(** C10. A request whose session token is validly signed and unexpired but
    whose payload has no usable [userId] passes the middleware, and is
    rejected with 401 "Invalid token payload." by the verification of the
    goal-item endpoint and of the progress endpoint. *)
Theorem unusable_payload_passes_middleware_only
    (env : Env) (request : Request) (w : World)
    (token jwtSecret : string) (decoded : Jwt.Decoded) :
  cookie_value (cookies request) "access_token" = Some token ->
  truthy (Some token) = true ->
  JWT_SECRET env = Some jwtSecret ->
  truthy (Some jwtSecret) = true ->
  jwt_verify token jwtSecret = Jwt.Verified decoded ->
  unusable_userId decoded ->
  fst (middleware env request) = Next
  /\ verification_result GoalItem.getVerifiedUserId env request w
     = inl (failure 401 "Invalid token payload.")
  /\ verification_result Progress.getVerifiedUserId env request w
     = inl (failure 401 "Invalid token payload.").
Proof.
  intros Htoken Ht Hsecret Hs Hverify Hbad.
  unfold middleware, verification_result, GoalItem.getVerifiedUserId, Progress.getVerifiedUserId.
  rewrite Htoken, Hsecret.
  destruct token as [ | c token]; [discriminate Ht |].
  destruct jwtSecret as [ | c' jwtSecret]; [discriminate Hs |].
  rewrite Hverify.
  split; [reflexivity |].
  destruct decoded as [payload | [[ | | b | x | [ | c0 userId] | ] | ]];
    try (split; reflexivity).
  contradiction Hbad.
Qed.

(** The configured patterns cover the dashboard, the goals API and the
    progress API, with their sub-paths, and nothing of the auth API. *)
Lemma configured_paths :
  runs_on "/dashboard" = true
  /\ runs_on "/dashboard/goals/new" = true
  /\ runs_on "/api/goals" = true
  /\ runs_on "/api/goals/64c000000000000000000001" = true
  /\ runs_on "/api/progress" = true
  /\ runs_on "/api/auth" = false
  /\ runs_on "/api/auth/logout" = false
  /\ runs_on "/login" = false.
Proof. repeat split. Qed.

(** C3. The claim is that the profile path is one of the paths the
    middleware is configured for.  It is not: no configured pattern matches
    [/api/auth/profile], so the middleware never runs for it and every
    request to it, with or without a session token, reaches the handler. *)
Theorem profile_path_not_protected (env : Env) (request : Request) :
  pathname request = "/api/auth/profile" ->
  runs_on (pathname request) = false
  /\ route env request = Reaches_handler.
Proof.
  intros Hpath. unfold route. rewrite Hpath. split; reflexivity.
Qed.

End VerificationFacts.

(** ** Identifiers *)

Section IdentifierFacts.

Import Store.

Lemma lower_char_idempotent (c : ascii) : lower_char (lower_char c) = lower_char c.
Proof.
  destruct c as [[] [] [] [] [] [] [] []]; reflexivity.
Qed.

Lemma lower_char_hex (c : ascii) : is_hex_digit (lower_char c) = is_hex_digit c.
Proof.
  destruct c as [[] [] [] [] [] [] [] []]; reflexivity.
Qed.

Lemma toLowerCase_idempotent (s : string) : toLowerCase (toLowerCase s) = toLowerCase s.
Proof.
  induction s as [ | c rest IH]; cbn [toLowerCase]; [reflexivity |].
  rewrite lower_char_idempotent, IH. reflexivity.
Qed.

Lemma toLowerCase_hex24 (s : string) : is_hex24 (toLowerCase s) = is_hex24 s.
Proof.
  unfold is_hex24. f_equal.
  - f_equal. induction s as [ | c rest IH]; cbn [toLowerCase String.length];
      [reflexivity | rewrite IH; reflexivity].
  - induction s as [ | c rest IH]; cbn [toLowerCase all_hex_digits]; [reflexivity |].
    rewrite lower_char_hex, IH. reflexivity.
Qed.

Lemma hex_of_byte (c : ascii) :
  is_hex_digit (hex_digit (nat_of_ascii c / 16)) = true
  /\ is_hex_digit (hex_digit (nat_of_ascii c mod 16)) = true
  /\ lower_char (hex_digit (nat_of_ascii c / 16)) = hex_digit (nat_of_ascii c / 16)
  /\ lower_char (hex_digit (nat_of_ascii c mod 16)) = hex_digit (nat_of_ascii c mod 16).
Proof.
  destruct c as [[] [] [] [] [] [] [] []]; repeat split; reflexivity.
Qed.

Lemma toHexString_hex (s : string) : all_hex_digits (toHexString s) = true.
Proof.
  induction s as [ | c rest IH]; cbn [toHexString all_hex_digits]; [reflexivity |].
  destruct (hex_of_byte c) as [-> [-> _]]. exact IH.
Qed.

Lemma toHexString_length (s : string) :
  String.length (toHexString s) = 2 * String.length s.
Proof.
  induction s as [ | c rest IH]; cbn [toHexString String.length]; [reflexivity |].
  rewrite IH. lia.
Qed.

Lemma toHexString_lower (s : string) : toLowerCase (toHexString s) = toHexString s.
Proof.
  induction s as [ | c rest IH]; cbn [toHexString toLowerCase]; [reflexivity |].
  destruct (hex_of_byte c) as [_ [_ [-> ->]]]. rewrite IH. reflexivity.
Qed.

(** Casting the written form of an identifier gives that identifier. *)
Lemma castObjectId_idempotent (s : string) :
  castObjectId (castObjectId s) = castObjectId s.
Proof.
  unfold castObjectId. destruct (is_hex24 s) eqn:Hs.
  - rewrite toLowerCase_hex24, Hs. apply toLowerCase_idempotent.
  - destruct (String.length s =? 12)%nat eqn:Hlen.
    + apply Nat.eqb_eq in Hlen.
      assert (Hhex : is_hex24 (toHexString s) = true).
      { unfold is_hex24. rewrite toHexString_length, Hlen, toHexString_hex. reflexivity. }
      rewrite Hhex. apply toHexString_lower.
    + rewrite Hs, Hlen. reflexivity.
Qed.

Lemma same_id_cast (a b : string) : same_id a b -> same_id a (castObjectId b).
Proof.
  unfold same_id. intros H. rewrite castObjectId_idempotent. exact H.
Qed.

Lemma same_id_of_cast (a : string) : same_id (castObjectId a) a.
Proof.
  unfold same_id. apply castObjectId_idempotent.
Qed.

Lemma same_id_refl (a : string) : same_id a a.
Proof. reflexivity. Qed.

Lemma same_id_sym (a b : string) : same_id a b -> same_id b a.
Proof. unfold same_id. intros H. symmetry. exact H. Qed.

Lemma same_id_trans (a b c : string) : same_id a b -> same_id b c -> same_id a c.
Proof. unfold same_id. intros H1 H2. rewrite H1. exact H2. Qed.

(** Ownership does not depend on how the identifiers are spelled. *)
Lemma owns_same_id (d : Db) (userId userId' goalId goalId' : string) :
  same_id userId userId' -> same_id goalId goalId' ->
  owns d userId goalId -> owns d userId' goalId'.
Proof.
  unfold owns, same_id. intros Hu Hg [g [Hin [Hid Hown]]].
  exists g. split; [exact Hin |]. split; congruence.
Qed.

End IdentifierFacts.

(** ** The goal-item endpoint *)

Section GoalItemFacts.

Context {L : Libraries}.

Import Store Schema GoalItem.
= = =
## WORK REQUEST
Could you work out how many lines above contain the string "session"? Only the number should be given.

## EXERCISE RESULT
2